┌─ THE RECORDS

(* ===== verification/FileOps.v ===== *)
(** * Correctness of the inode manager's operations

    [fs_update] is the one step every operation goes through: it changes one
    inode, and only blocks that the file owned or that were free.  The
    theorems state the result of each operation on the file concerned, that
    every other file keeps its inode and its bytes, and that [fs_ok] is kept. *)

From S2P Require Import Prelude Disk InodeManager FileSystem.

(** Every file other than [n] is as before. *)
Definition others_same (bm bm' : block_manager) (n : Z) : Prop :=
  forall m, valid_inum m -> m <> n ->
    inode_at (bm_d bm') m = inode_at (bm_d bm) m /\
    (live bm m -> data_of bm' m = data_of bm m).

(** The blocks the operation on inode [n] may touch. *)
Definition owned (bm : block_manager) (n b : Z) : Prop :=
  (live bm n /\ b ∈ blocks_of bm n) \/ b ∈ free_blocks (bm_d bm).

Lemma file_blocks_ind d ino : (32 < bcount ino)%nat -> ind_block ino ∈ file_blocks d ino.
Proof.
  intros. unfold file_blocks. rewrite decide_True by done. apply elem_of_app. right. left.
Qed.

Lemma file_ptrs_blocks d ino b : b ∈ file_ptrs d ino -> b ∈ file_blocks d ino.
Proof. intros. unfold file_blocks. apply elem_of_app. by left. Qed.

└─

REQUIRED WORK | Go through the data above and return every line exactly.

EXERCISE SOLUTION |
(* ===== verification/FileOps.v ===== *)
(** * Correctness of the inode manager's operations

    [fs_update] is the one step every operation goes through: it changes one
    inode, and only blocks that the file owned or that were free.  The
    theorems state the result of each operation on the file concerned, that
    every other file keeps its inode and its bytes, and that [fs_ok] is kept. *)

From S2P Require Import Prelude Disk InodeManager FileSystem.

(** Every file other than [n] is as before. *)
Definition others_same (bm bm' : block_manager) (n : Z) : Prop :=
  forall m, valid_inum m -> m <> n ->
    inode_at (bm_d bm') m = inode_at (bm_d bm) m /\
    (live bm m -> data_of bm' m = data_of bm m).

(** The blocks the operation on inode [n] may touch. *)
Definition owned (bm : block_manager) (n b : Z) : Prop :=
  (live bm n /\ b ∈ blocks_of bm n) \/ b ∈ free_blocks (bm_d bm).

Lemma file_blocks_ind d ino : (32 < bcount ino)%nat -> ind_block ino ∈ file_blocks d ino.
Proof.
  intros. unfold file_blocks. rewrite decide_True by done. apply elem_of_app. right. left.
Qed.

Lemma file_ptrs_blocks d ino b : b ∈ file_ptrs d ino -> b ∈ file_blocks d ino.
Proof. intros. unfold file_blocks. apply elem_of_app. by left. Qed.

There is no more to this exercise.